Porcelain is the finest type of ceramics. The formula of its manufacture was developed in China as early as the 7th century. In the modern era—in connection with the fashion for Orientalism—porcelain gained such great popularity, that a great effort was made to discover how it was manufactured: one of the most guarded secrets of the East. Initially, half-measures were used to obtain faience: a type of ceramics differing from the mineral composition of porcelain clay, but bearing the closest resemblance to it after firing. Through the use of a similar form, and characteristic cobalt under-glaze decorations on a white background, producers attempted to give it the appearance of original Chinese porcelain.

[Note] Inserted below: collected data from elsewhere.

Definition sample_simulated :=
  run (answered_env (inl tt)) (simulate_remote_request (E := string) toy_digest 60000 sample_chain (tk_request sample_task))
    (run_state sample_run).
Lemma sample_simulated_ok : exists outcome batch, run_value sample_simulated = Some outcome /\ so_status outcome = SimOk /\
  so_simulation_batch outcome = Some batch.
Proof. vm_compute. eauto. Qed.

(** The storage queue is full when the worker logs an approving result: the
    scheduler has handed the candidates off, and bumped their generations, but
    the builder never sees them; the same result comes too late afterwards. *)
Example lost_handoff :
  let worker := sample_worker (inr TryQueueFull) in
  let results := omap (fun x : exchange => match x with existT (CallApplyResult result) (inl applied) => Some (result, applied) | _ => None end)
    (run_log worker) in
  omap inserted (run_log worker) = [] /\
  (fun '(result, applied) => length (builder_handoffs applied)) <$> results = [1%nat] /\
  (fun '(result, applied) => (apply_simulation_result result (run_state worker)).1) <$> results = [mkApplyOutcome [] 1].
Proof. vm_compute. split_and!; reflexivity. Qed.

The second half of the 17th and the first half of the 18th centuries was the period in which the greatest number of porcelain imitations were manufactured in Europe. 
The first product of this kind was the so-called Medici porcelain, which was made in Florence in the 16th century. However, these vessels had an original form and resembled Chinese porcelain only in its colour scheme. Around 1600, in the French city of Nevers, the production of faience in the Italian tradition began, which—due to the then contemporary fashion trends—adopted the Chinese cobalt-white colour palette and stylistics in the middle of the 17th century. The history of the famous Delft faience—also produced since the beginning of the 17th century—was similar. At the beginning of the factory's operation, a characteristic collection of decorative motifs was developed, depicting landscapes or genre scenes, most often cobalt patterns on a white background (patterns of Dutch ceramics recognizable to the present day). In line with the increasing fashion for Chinese products in the second half of the century, Delft faience stared to resemble such products through the shape of its vessels and decorations, modelled on those from the Far East, although still retaining local features. In the following decades, the trend for this type of product resulted in the establishment of other production facilities of porcelain imitations, which vied with one another in the field of ideas for production techniques and designs of crockery.
The real breakthrough was the invention of a technique for making European porcelain by Ehrenfried Walther von Tschirnhaus in 1708. Von Tschirnhaus's research was continued by his collaborator, Johann Friedrich Böttger ( an alchemist who, before embarking on the research into the production of the "white gold", had conducted experiments on transmutating other metals into gold). In 1710, under Böttger's supervision, porcelain production commenced in the first European factory founded by Augustus II the Strong—Kursächsische Manufaktur—at the Albrechtsburg castle in Meissen. Saxon (or Meissen) porcelain was met with great appreciation from the very beginning and has been since produced almost continuously to the present day.

See also:
Chinese porcelain salt shaker
“Hydria” apothecary vase
Teapot with lid
Porcelain vase with a wooden base

Elaborated by Paulina Kluz (Editorial Team of Malopolska’s Virtual Museums),
Licencja Creative Commons

This work is licensed under a Creative Commons Attribution 3.0 Poland License.

Bibliography:
Ludwig Danckwert, Leksykon porcelany europejskiej, tłum. Agata Bobkiewicz, Barbara Bukowska, Roman Warszewski, Gdańsk 2008;
Słownik terminologiczny sztuk pięknych, red. Krystyna Kubalska-Sulkiewicz, Warszawa 1996.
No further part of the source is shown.